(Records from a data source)
————————
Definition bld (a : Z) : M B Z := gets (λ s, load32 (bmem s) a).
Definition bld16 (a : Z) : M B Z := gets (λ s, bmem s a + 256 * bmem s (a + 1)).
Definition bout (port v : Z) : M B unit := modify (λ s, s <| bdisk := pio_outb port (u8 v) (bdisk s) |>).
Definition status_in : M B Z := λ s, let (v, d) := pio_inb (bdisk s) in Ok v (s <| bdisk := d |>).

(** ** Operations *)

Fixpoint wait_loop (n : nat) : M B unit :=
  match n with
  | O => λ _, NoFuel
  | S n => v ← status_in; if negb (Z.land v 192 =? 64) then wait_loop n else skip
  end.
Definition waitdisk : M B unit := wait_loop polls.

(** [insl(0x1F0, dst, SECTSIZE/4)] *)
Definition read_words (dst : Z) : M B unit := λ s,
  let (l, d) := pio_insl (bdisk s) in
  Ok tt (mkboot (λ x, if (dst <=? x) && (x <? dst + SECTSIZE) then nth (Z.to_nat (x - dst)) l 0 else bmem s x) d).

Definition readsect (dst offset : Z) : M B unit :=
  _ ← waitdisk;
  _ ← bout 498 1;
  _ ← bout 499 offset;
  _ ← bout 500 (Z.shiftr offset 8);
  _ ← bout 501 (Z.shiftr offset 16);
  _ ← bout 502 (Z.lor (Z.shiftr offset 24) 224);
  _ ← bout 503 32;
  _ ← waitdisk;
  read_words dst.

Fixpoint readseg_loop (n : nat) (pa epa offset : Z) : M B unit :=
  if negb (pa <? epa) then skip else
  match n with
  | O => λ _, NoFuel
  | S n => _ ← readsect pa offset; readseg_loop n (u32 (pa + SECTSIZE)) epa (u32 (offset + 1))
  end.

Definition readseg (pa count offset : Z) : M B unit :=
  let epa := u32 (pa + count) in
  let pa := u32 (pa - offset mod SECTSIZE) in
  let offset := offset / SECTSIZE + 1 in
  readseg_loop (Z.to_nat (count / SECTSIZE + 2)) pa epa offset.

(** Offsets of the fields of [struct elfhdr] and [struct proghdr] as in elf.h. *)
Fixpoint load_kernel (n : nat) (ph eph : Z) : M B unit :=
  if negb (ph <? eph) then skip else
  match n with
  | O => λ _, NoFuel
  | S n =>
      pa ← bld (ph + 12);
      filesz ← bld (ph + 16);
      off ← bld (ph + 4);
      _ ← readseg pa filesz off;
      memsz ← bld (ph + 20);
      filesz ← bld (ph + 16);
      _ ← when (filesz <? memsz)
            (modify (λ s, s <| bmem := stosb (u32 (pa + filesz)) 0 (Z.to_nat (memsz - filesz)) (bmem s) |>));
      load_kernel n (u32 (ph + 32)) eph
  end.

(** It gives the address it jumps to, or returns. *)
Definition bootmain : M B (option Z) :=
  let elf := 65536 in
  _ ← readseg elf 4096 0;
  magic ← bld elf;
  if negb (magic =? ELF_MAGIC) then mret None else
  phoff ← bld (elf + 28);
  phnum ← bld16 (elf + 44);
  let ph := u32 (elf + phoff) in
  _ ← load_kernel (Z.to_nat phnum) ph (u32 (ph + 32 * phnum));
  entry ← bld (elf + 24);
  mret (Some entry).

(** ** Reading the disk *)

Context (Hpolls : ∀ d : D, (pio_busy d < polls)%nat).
————————
**Activity**
Type the records out again. Match them exactly.

**Written response**
Definition bld (a : Z) : M B Z := gets (λ s, load32 (bmem s) a).
Definition bld16 (a : Z) : M B Z := gets (λ s, bmem s a + 256 * bmem s (a + 1)).
Definition bout (port v : Z) : M B unit := modify (λ s, s <| bdisk := pio_outb port (u8 v) (bdisk s) |>).
Definition status_in : M B Z := λ s, let (v, d) := pio_inb (bdisk s) in Ok v (s <| bdisk := d |>).

(** ** Operations *)

Fixpoint wait_loop (n : nat) : M B unit :=
  match n with
  | O => λ _, NoFuel
  | S n => v ← status_in; if negb (Z.land v 192 =? 64) then wait_loop n else skip
  end.
Definition waitdisk : M B unit := wait_loop polls.

(** [insl(0x1F0, dst, SECTSIZE/4)] *)
Definition read_words (dst : Z) : M B unit := λ s,
  let (l, d) := pio_insl (bdisk s) in
  Ok tt (mkboot (λ x, if (dst <=? x) && (x <? dst + SECTSIZE) then nth (Z.to_nat (x - dst)) l 0 else bmem s x) d).

Definition readsect (dst offset : Z) : M B unit :=
  _ ← waitdisk;
  _ ← bout 498 1;
  _ ← bout 499 offset;
  _ ← bout 500 (Z.shiftr offset 8);
  _ ← bout 501 (Z.shiftr offset 16);
  _ ← bout 502 (Z.lor (Z.shiftr offset 24) 224);
  _ ← bout 503 32;
  _ ← waitdisk;
  read_words dst.

Fixpoint readseg_loop (n : nat) (pa epa offset : Z) : M B unit :=
  if negb (pa <? epa) then skip else
  match n with
  | O => λ _, NoFuel
  | S n => _ ← readsect pa offset; readseg_loop n (u32 (pa + SECTSIZE)) epa (u32 (offset + 1))
  end.

Definition readseg (pa count offset : Z) : M B unit :=
  let epa := u32 (pa + count) in
  let pa := u32 (pa - offset mod SECTSIZE) in
  let offset := offset / SECTSIZE + 1 in
  readseg_loop (Z.to_nat (count / SECTSIZE + 2)) pa epa offset.

(** Offsets of the fields of [struct elfhdr] and [struct proghdr] as in elf.h. *)
Fixpoint load_kernel (n : nat) (ph eph : Z) : M B unit :=
  if negb (ph <? eph) then skip else
  match n with
  | O => λ _, NoFuel
  | S n =>
      pa ← bld (ph + 12);
      filesz ← bld (ph + 16);
      off ← bld (ph + 4);
      _ ← readseg pa filesz off;
      memsz ← bld (ph + 20);
      filesz ← bld (ph + 16);
      _ ← when (filesz <? memsz)
            (modify (λ s, s <| bmem := stosb (u32 (pa + filesz)) 0 (Z.to_nat (memsz - filesz)) (bmem s) |>));
      load_kernel n (u32 (ph + 32)) eph
  end.

(** It gives the address it jumps to, or returns. *)
Definition bootmain : M B (option Z) :=
  let elf := 65536 in
  _ ← readseg elf 4096 0;
  magic ← bld elf;
  if negb (magic =? ELF_MAGIC) then mret None else
  phoff ← bld (elf + 28);
  phnum ← bld16 (elf + 44);
  let ph := u32 (elf + phoff) in
  _ ← load_kernel (Z.to_nat phnum) ph (u32 (ph + 32 * phnum));
  entry ← bld (elf + 24);
  mret (Some entry).

(** ** Reading the disk *)

Context (Hpolls : ∀ d : D, (pio_busy d < polls)%nat).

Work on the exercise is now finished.